(* ===== verification/Async.v ===== *)
(** * Asynchronous methods

    An [async] method runs without interruption up to an [await]; then other
    methods may run before it goes on.  A computation of [async S E A] is what
    remains of such a method: resumed in a shared state, it runs to its next
    [await] or to its end.  The file has the combinators in which the methods of
    the services are written, the scheduler that interleaves several of them, and
    two ways to reason about every interleaving: the whole method under the
    guarantee of each of its segments, and the simulation of a method by the
    steps of a protocol with a state of its own. *)
From S2P Require Export Prelude.
From stdpp Require Import options.

(** ** Definitions *)
#[warnings="-register-all"]
Inductive async (S E A : Type) : Type :=
  | Async (run : S → (outcome E A + async S E A) * S).
Arguments Async {S E A} run.

Definition resume {S E A} (m : async S E A) : S → (outcome E A + async S E A) * S :=
  match m with Async run => run end.

#[global] Instance async_ret {S E} : MRet (async S E) := λ A a, Async (λ s, (inl (Ok a), s)).

(** The end of [m] and the beginning of its continuation are one segment. *)
Fixpoint async_bind_ {S E A B} (k : A → async S E B) (m : async S E A) : async S E B :=
  Async (λ s,
    match m with
    | Async run =>
        match run s with
        | (inl (Ok a), s') => resume (k a) s'
        | (inl (Throw e), s') => (inl (Throw e), s')
        | (inr m', s') => (inr (async_bind_ k m'), s')
        end
    end).
#[global] Instance async_bind {S E} : MBind (async S E) := λ A B k m, async_bind_ k m.

(** Synchronous code. *)
Definition sync {S E A} (m : M S E A) : async S E A :=
  Async (λ s, let '(r, s') := m s in (inl r, s')).

Definition raise {S E A} (e : E) : async S E A := sync (throw e).

(** [await f()]: the body of [f] runs, then the method is suspended. *)
Definition await {S E A} (m : M S E A) : async S E A :=
  Async (λ s, let '(r, s') := m s in (inr (sync (λ s, (r, s))), s')).

(** [try { m } catch (e) { h e }] *)
Fixpoint async_catch {S E F A} (h : E → async S F A) (m : async S E A) : async S F A :=
  Async (λ s,
    match m with
    | Async run =>
        match run s with
        | (inl (Ok a), s') => (inl (Ok a), s')
        | (inl (Throw e), s') => resume (h e) s'
        | (inr m', s') => (inr (async_catch h m'), s')
        end
    end).

(** [for (const x of l) { await body x }] *)
Fixpoint async_each {S E A} (l : list A) (body : A → async S E unit) : async S E unit :=
  match l with
  | [] => mret tt
  | x :: l' => body x ≫= λ _, async_each l' body
  end.

(** The method alone, from its call to its end. *)
Fixpoint async_run {S E A} (m : async S E A) (s : S) : outcome E A * S :=
  match m with
  | Async run =>
      match run s with
      | (inl r, s') => (r, s')
      | (inr m', s') => async_run m' s'
      end
  end.

(** *** Several methods at once *)
Inductive thread (S E A : Type) : Type :=
  | Finished (r : outcome E A)
  | Running (m : async S E A).
Arguments Finished {S E A} r.
Arguments Running {S E A} m.

Definition thread_step {S E A} (t : thread S E A) (s : S) : thread S E A * S :=
  match t with
  | Finished _ => (t, s)
  | Running m =>
      match resume m s with
      | (inl r, s') => (Finished r, s')
      | (inr m', s') => (Running m', s')
      end
  end.

(** The methods that run, and the state they share. *)
Record pool {S E A : Type} := Pool {
  pl_threads : list (thread S E A);
  pl_state : S;
}.
Arguments pool : clear implicits.
Arguments Pool {S E A} _ _.

(** One move of the world: a method is called, a method goes on, or something
    outside the methods changes the state (time passes). *)
Inductive move (S E A : Type) : Type :=
  | Call (m : async S E A)
  | Continue (i : nat)
  | Outside (f : S → S).
Arguments Call {S E A} m.
Arguments Continue {S E A} i.
Arguments Outside {S E A} f.

Definition pool_step {S E A} (p : pool S E A) (v : move S E A) : pool S E A :=
  match v with
  | Call m =>
      let '(t, s) := thread_step (Running m) (pl_state p) in Pool (pl_threads p ++ [t]) s
  | Continue i =>
      match pl_threads p !! i with
      | None => p
      | Some t =>
          let '(t, s) := thread_step t (pl_state p) in Pool (<[i := t]> (pl_threads p)) s
      end
  | Outside f => Pool (pl_threads p) (f (pl_state p))
  end.

Definition pool_run {S E A} (vs : list (move S E A)) (s : S) : pool S E A :=
  foldl pool_step (Pool [] s) vs.

Definition is_finished {S E A} (t : thread S E A) : bool :=
  match t with Finished _ => true | Running _ => false end.

(** ** Specification *)

(** Every segment of the method, from every state, stays within [G]. *)
Fixpoint guarantees {S E A} (G : S → S → Prop) (m : async S E A) : Prop :=
  match m with
  | Async run =>
      ∀ s, match run s with
           | (inl _, s') => G s s'
           | (inr m', s') => G s s' ∧ guarantees G m'
           end
  end.

(** The method with ghost state [t] simulates the steps [R] of a protocol, and
    ends with [Q].  [R t s t' s'] is a segment from [s] to [s'] that takes the
    ghost state from [t] to [t']; it is only asked of the states [s] in which
    [P t s] holds. *)
Section simulates.
Context {T S E A : Type} (P : T → S → Prop) (R : T → S → T → S → Prop)
  (Q : outcome E A → T → Prop).

Fixpoint simulates (t : T) (m : async S E A) : Prop :=
  match m with
  | Async run =>
      ∀ s, P t s →
        match run s with
        | (inl r, s') => ∃ t', R t s t' s' ∧ Q r t'
        | (inr m', s') => ∃ t', R t s t' s' ∧ simulates t' m'
        end
  end.
End simulates.

(** ** Lemmas *)
Lemma async_rect_ {S E A} (Φ : async S E A → Prop) :
  (∀ run, (∀ s m' s', run s = (inr m', s') → Φ m') → Φ (Async run)) → ∀ m, Φ m.
Proof.
  intros Hstep. fix IH 1. intros [run]. apply Hstep. intros s m' s'.
  destruct (run s) as [[r|m''] s'']; [discriminate|]. pose proof (IH m'') as Hm. by intros [= <- _].
Qed.

Section guarantees.
Context {S E : Type} (G : S → S → Prop) `{!PreOrder G}.

Lemma guarantees_sync {A} (m : M S E A) : (∀ s, G s (m s).2) → guarantees G (sync m).
Proof using Type. intros H s. specialize (H s). by destruct (m s). Qed.

Lemma guarantees_ret {A} (a : A) : guarantees (E:=E) G (mret a).
Proof using All. intros s. by cbn. Qed.

(** A return and what follows it are one. *)
Lemma guarantees_ret_bind {A B} (a : A) (k : A → async S E B) :
  guarantees G (k a) → guarantees G (mret a ≫= k).
Proof using Type. intros Hk s. cbn. destruct (k a) as [run]. exact (Hk s). Qed.

Lemma guarantees_raise {A} (e : E) : guarantees (A:=A) G (raise e).
Proof using All. intros s. by cbn. Qed.

Lemma guarantees_await {A} (m : M S E A) : (∀ s, G s (m s).2) → guarantees G (await m).
Proof using All.
  intros H s. specialize (H s). destruct (m s) as [r s']. cbn in *. by split.
Qed.

Lemma guarantees_bind {A B} (m : async S E A) (k : A → async S E B) :
  guarantees G m → (∀ a, guarantees G (k a)) → guarantees G (m ≫= k).
Proof using All.
  intros Hm Hk. induction m as [run IH] using async_rect_. intros s. cbn in Hm.
  specialize (Hm s). specialize (IH s). destruct (run s) as [[[a|e]|m'] s'].
  - specialize (Hk a). destruct (k a) as [run']. specialize (Hk s'). cbn.
    destruct (run' s') as [[r|m'] s''].
    + by etrans.
    + destruct Hk. split; [by etrans|done].
  - done.
  - destruct Hm as [HG Hm]. split; [done|]. by apply IH with (s' := s').
Qed.

Lemma guarantees_catch {F A} (h : F → async S E A) (m : async S F A) :
  guarantees G m → (∀ e, guarantees G (h e)) → guarantees G (async_catch h m).
Proof using All.
  intros Hm Hh. induction m as [run IH] using async_rect_. intros s. cbn in Hm.
  specialize (Hm s). specialize (IH s). destruct (run s) as [[[a|e]|m'] s'].
  - done.
  - specialize (Hh e). destruct (h e) as [run']. specialize (Hh s'). cbn.
    destruct (run' s') as [[r|m'] s''].
    + by etrans.
    + destruct Hh. split; [by etrans|done].
  - destruct Hm as [HG Hm]. split; [done|]. by apply IH with (s' := s').
Qed.

Lemma guarantees_each {A} (l : list A) (body : A → async S E unit) :
  (∀ x, guarantees G (body x)) → guarantees G (async_each l body).
Proof using All.
  intros Hb. induction l as [|x l IH]; cbn [async_each]; [apply guarantees_ret|].
  by apply guarantees_bind.
Qed.

Lemma guarantees_run {A} (m : async S E A) s : guarantees G m → G s (async_run m s).2.
Proof using All.
  revert s. induction m as [run IH] using async_rect_. intros s Hm. cbn in *.
  specialize (Hm s). specialize (IH s). destruct (run s) as [[r|m'] s']; [done|].
  destruct Hm as [HG Hm]. etrans; [exact HG|]. by eapply IH.
Qed.
End guarantees.

Section simulates_lemmas.
Context {T S E : Type} (P : T → S → Prop) (R : T → S → T → S → Prop).

(** A weaker postcondition. *)
Lemma simulates_mono {A} (Q Q' : outcome E A → T → Prop) t (m : async S E A) :
  (∀ r t, Q r t → Q' r t) → simulates P R Q t m → simulates P R Q' t m.
Proof using Type.
  intros HQ. revert t. induction m as [run IH] using async_rect_. intros t Hm s Ht. cbn in Hm.
  specialize (Hm s Ht). specialize (IH s). destruct (run s) as [[r|m'] s'].
  - destruct Hm as (t' & ? & ?). eauto.
  - destruct Hm as (t' & ? & ?). exists t'. split; [done|]. by eapply IH.
Qed.

Lemma simulates_sync {A} Q t (m : M S E A) :
  (∀ s, P t s → ∃ t', R t s t' (m s).2 ∧ Q (m s).1 t') → simulates P R Q t (sync m).
Proof using Type. intros H s Ht. specialize (H s Ht). by destruct (m s). Qed.

Lemma simulates_ret_bind {A B} Q t (a : A) (k : A → async S E B) :
  simulates P R Q t (k a) → simulates P R Q t (mret a ≫= k).
Proof using Type. intros Hk s Hs. cbn. destruct (k a) as [run]. exact (Hk s Hs). Qed.

Lemma simulates_await {A} Q t (m : M S E A) :
  (∀ s, P t s → ∃ t', R t s t' (m s).2
          ∧ ∀ s', P t' s' → ∃ t'', R t' s' t'' s' ∧ Q (m s).1 t'') →
  simulates P R Q t (await m).
Proof using Type.
  intros H s Ht. specialize (H s Ht). destruct (m s) as [r s']. cbn in *.
  destruct H as (t' & HR & HQ). exists t'. split; [done|]. intros s'' Ht'. by apply HQ.
Qed.

(** The protocol's steps compose within a segment: what a method does after its
    last [await] and what its caller does next are one step. *)
Context (R_trans : ∀ t s t' s' t'' s'', P t s → R t s t' s' → R t' s' t'' s'' → R t s t'' s'').
Context (R_keeps : ∀ t s t' s', P t s → R t s t' s' → P t' s').

Lemma simulates_bind {A B} (Q : outcome E A → T → Prop) (Q' : outcome E B → T → Prop) t
    (m : async S E A) (k : A → async S E B) :
  simulates P R Q t m →
  (∀ a t, Q (Ok a) t → simulates P R Q' t (k a)) →
  (∀ e t, Q (Throw e) t → Q' (Throw e) t) →
  simulates P R Q' t (m ≫= k).
Proof using R_trans R_keeps.
  intros Hm Hk He. revert t Hm. induction m as [run IH] using async_rect_.
  intros t Hm s Ht. cbn in Hm. specialize (Hm s Ht). specialize (IH s).
  destruct (run s) as [[[a|e]|m'] s'].
  - destruct Hm as (t' & HR & HQ). specialize (Hk a t' HQ). destruct (k a) as [run'].
    specialize (Hk s' (R_keeps _ _ _ _ Ht HR)). cbn.
    destruct (run' s') as [[r|m'] s'']; destruct Hk as (t'' & HR' & ?); exists t''; eauto.
  - destruct Hm as (t' & HR & HQ). exists t'. eauto.
  - destruct Hm as (t' & HR & HQ). exists t'. split; [done|]. by eapply IH.
Qed.

Lemma simulates_catch {F A} (Q : outcome F A → T → Prop) (Q' : outcome E A → T → Prop) t
    (m : async S F A) (h : F → async S E A) :
  simulates P R Q t m →
  (∀ a t, Q (Ok a) t → Q' (Ok a) t) →
  (∀ e t, Q (Throw e) t → simulates P R Q' t (h e)) →
  simulates P R Q' t (async_catch h m).
Proof using R_trans R_keeps.
  intros Hm Hk He. revert t Hm. induction m as [run IH] using async_rect_.
  intros t Hm s Ht. cbn in Hm. specialize (Hm s Ht). specialize (IH s).
  destruct (run s) as [[[a|e]|m'] s'].
  - destruct Hm as (t' & HR & HQ). exists t'. eauto.
  - destruct Hm as (t' & HR & HQ). specialize (He e t' HQ). destruct (h e) as [run'].
    specialize (He s' (R_keeps _ _ _ _ Ht HR)). cbn.
    destruct (run' s') as [[r|m'] s'']; destruct He as (t'' & HR' & ?); exists t''; eauto.
  - destruct Hm as (t' & HR & HQ). exists t'. split; [done|]. by eapply IH.
Qed.
End simulates_lemmas.

Section pool.
Context {T S E A : Type} (P : T → S → Prop) (R : T → S → T → S → Prop)
  (Q : outcome E A → T → Prop) (start : T) (Inv : list T → S → Prop).

Definition thread_simulates (t : T) (th : thread S E A) : Prop :=
  match th with Finished r => Q r t | Running m => simulates P R Q t m end.
(* ===== verification/Hoare.v ===== *)
(** * A program logic for the effect monad

    [wp m Q R s]: run from [s], the computation [m] ends with a result and a state in [Q] or
    throws an error and leaves a state in [R].  The rules follow the structure of a program, so a
    proof about a handler is read off its text. *)
From S2P Require Export Prelude.
From stdpp Require Import options.

(** ** Definitions *)
Definition wp {S E A} (m : M S E A) (Q : A → S → Prop) (R : E → S → Prop) (s : S) : Prop :=
  match m s with
  | (Ok a, s') => Q a s'
  | (Throw e, s') => R e s'
  end.

(** ** Lemmas *)
Section rules.
Context {S E : Type}.
Implicit Types (s : S) (R : E → S → Prop).

Lemma wp_ret {A} (a : A) Q R s : Q a s → wp (mret a) Q R s.
Proof. done. Qed.
Lemma wp_throw {A} (e : E) (Q : A → S → Prop) R s : R e s → wp (throw e) Q R s.
Proof. done. Qed.
Lemma wp_bind {A B} (m : M S E A) (k : A → M S E B) Q R s :
  wp m (λ a, wp (k a) Q R) R s → wp (m ≫= k) Q R s.
Proof. unfold wp, mbind, M_bind. by destruct (m s) as [[a|e] s']. Qed.
Lemma wp_catch {F A} (m : M S E A) (h : E → M S F A) Q (R : F → S → Prop) s :
  wp m Q (λ e, wp (h e) Q R) s → wp (try_catch m h) Q R s.
Proof. unfold wp, try_catch. by destruct (m s) as [[a|e] s']. Qed.
Lemma wp_mono {A} (m : M S E A) (Q Q' : A → S → Prop) (R R' : E → S → Prop) s :
  wp m Q R s → (∀ a s', Q a s' → Q' a s') → (∀ e s', R e s' → R' e s') → wp m Q' R' s.
Proof. unfold wp. destruct (m s) as [[a|e] s']; auto. Qed.
Lemma wp_and {A} (m : M S E A) (Q Q' : A → S → Prop) (R R' : E → S → Prop) s :
  wp m Q R s → wp m Q' R' s → wp m (λ a s', Q a s' ∧ Q' a s') (λ e s', R e s' ∧ R' e s') s.
Proof. unfold wp. destruct (m s) as [[a|e] s']; auto. Qed.

Lemma wp_gets {A} (f : S → A) Q R s : Q (f s) s → wp (gets f) Q R s.
Proof. done. Qed.
Lemma wp_get_state (Q : S → S → Prop) R s : Q s s → wp get_state Q R s.
Proof. done. Qed.
Lemma wp_put_state s' (Q : unit → S → Prop) R s : Q tt s' → wp (put_state s') Q R s.
Proof. done. Qed.
Lemma wp_modify f (Q : unit → S → Prop) R s : Q tt (f s) → wp (modify f) Q R s.
Proof. done. Qed.

(** What a proof about [wp] says of the outcome of a run *)
Lemma wp_run {A} (m : M S E A) Q R s r s' :
  wp m Q R s → m s = (r, s') → match r with Ok a => Q a s' | Throw e => R e s' end.
Proof. unfold wp. intros H Hm. rewrite Hm in H. by destruct r. Qed.

(** An invariant of the steps of a loop over a list *)
Lemma wp_for_each {A} (body : A → M S E unit) (I : list A → S → Prop) R l s :
  I l s → (∀ x k s', I (x :: k) s' → wp (body x) (λ _, I k) R s') →
  wp (for_each l body) (λ _, I []) R s.
Proof.
  intros HI Hb. revert s HI. induction l as [|x l IH]; intros s HI; [done|].
  apply wp_bind. eapply wp_mono; [by apply Hb| |done]. intros [] s' HI'. by apply IH.
Qed.
End rules.
(** [l.join(sep)] *)
Fixpoint join (sep : string) (l : list string) : string :=
  match l with
  | [] => EmptyString
  | [s] => s
  | s :: l' => s +:+ sep +:+ join sep l'
  end.

(** [s.split(c)] for a one-character separator *)
Fixpoint split_char (c : ascii) (s : string) : list string :=
  match s with
  | EmptyString => [EmptyString]
  | String a s' =>
      if ascii_dec a c then EmptyString :: split_char c s'
      else match split_char c s' with
           | [] => [String a EmptyString]
           | w :: ws => String a w :: ws
           end
  end.

(** The UTF-16 code units of a string, the elements [s[i]] and a regular
    expression dot range over. *)
Fixpoint utf16 (s : string) : list N :=
  match s with
  | EmptyString => []
  | String a s1 =>
      let x := code a in
      if (x <? 192)%N then x :: utf16 s1
      else match s1 with
      | EmptyString => [x]
      | String b s2 =>
          let y := (code b `mod` 64)%N in
          if (x <? 224)%N then ((x `mod` 32) * 64 + y)%N :: utf16 s2
          else match s2 with
          | EmptyString => [x; y]
          | String c s3 =>
              let z := (code c `mod` 64)%N in
              if (x <? 240)%N then ((x `mod` 16) * 4096 + y * 64 + z)%N :: utf16 s3
              else match s3 with
              | EmptyString => [x; y; z]
              | String d s4 =>
                  let p := ((x `mod` 8) * 262144 + y * 4096 + z * 64
                            + code d `mod` 64 - 65536)%N in
                  (55296 + p `div` 1024)%N :: (56320 + p `mod` 1024)%N :: utf16 s4
              end
          end
      end
  end.

(** The order of [Array.prototype.sort] on strings: by UTF-16 code units. *)
Fixpoint units_cmp (a b : list N) : Z :=
  match a, b with
  | [], [] => 0
  | [], _ :: _ => -1
  | _ :: _, [] => 1
  | x :: a, y :: b => if (x <? y)%N then -1 else if (y <? x)%N then 1 else units_cmp a b
  end.
Definition sort_strings : list string → list string :=
  js_sort (λ s t, units_cmp (utf16 s) (utf16 t)).
(** [s < t] *)
Definition str_ltb (s t : string) : bool := units_cmp (utf16 s) (utf16 t) <? 0.

(** The three-byte form of a code unit, for a surrogate on its own. *)
Definition lone_unit (u : N) : string :=
  String (ascii_of_N (224 + u `div` 4096))
    (String (ascii_of_N (128 + (u `div` 64) `mod` 64))
       (String (ascii_of_N (128 + u `mod` 64)) EmptyString)).

(** [s.substring(0, n)]: the first [n] code units *)
Fixpoint utf16_take (n : nat) (s : string) {struct s} : string :=
  match n, s with
  | O, _ => EmptyString
  | _, EmptyString => EmptyString
  | S n', String a s1 =>
      let x := code a in
      if (x <? 192)%N then String a (utf16_take n' s1)
      else match s1 with
      | EmptyString => s
      | String b s2 =>
          if (x <? 224)%N then String a (String b (utf16_take n' s2))
          else match s2 with
          | EmptyString => if n' is O then String a EmptyString else s
          | String c s3 =>
              if (x <? 240)%N then String a (String b (String c (utf16_take n' s3)))
              else match s3 with
              | EmptyString => match n' with
                               | O => String a EmptyString
                               | S O => String a (String b EmptyString)
                               | _ => s
                               end
              | String d s4 =>
                  match n' with
                  | O => lone_unit (nth 0 (utf16 s) 0)%N
                  | S n'' => String a (String b (String c (String d (utf16_take n'' s4))))
                  end
              end
          end
      end
  end.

= = = = = = =

● **TASK INSTRUCTIONS**
Take from the material above the lines running from the one with "Lemma wp_get_state (Q" through the one with "M S E A) Q R", and repeat them exactly, with nothing else.

● **PROBLEM SOLUTION**
Lemma wp_get_state (Q : S → S → Prop) R s : Q s s → wp get_state Q R s.
Proof. done. Qed.
Lemma wp_put_state s' (Q : unit → S → Prop) R s : Q tt s' → wp (put_state s') Q R s.
Proof. done. Qed.
Lemma wp_modify f (Q : unit → S → Prop) R s : Q tt (f s) → wp (modify f) Q R s.
Proof. done. Qed.

(** What a proof about [wp] says of the outcome of a run *)
Lemma wp_run {A} (m : M S E A) Q R s r s' :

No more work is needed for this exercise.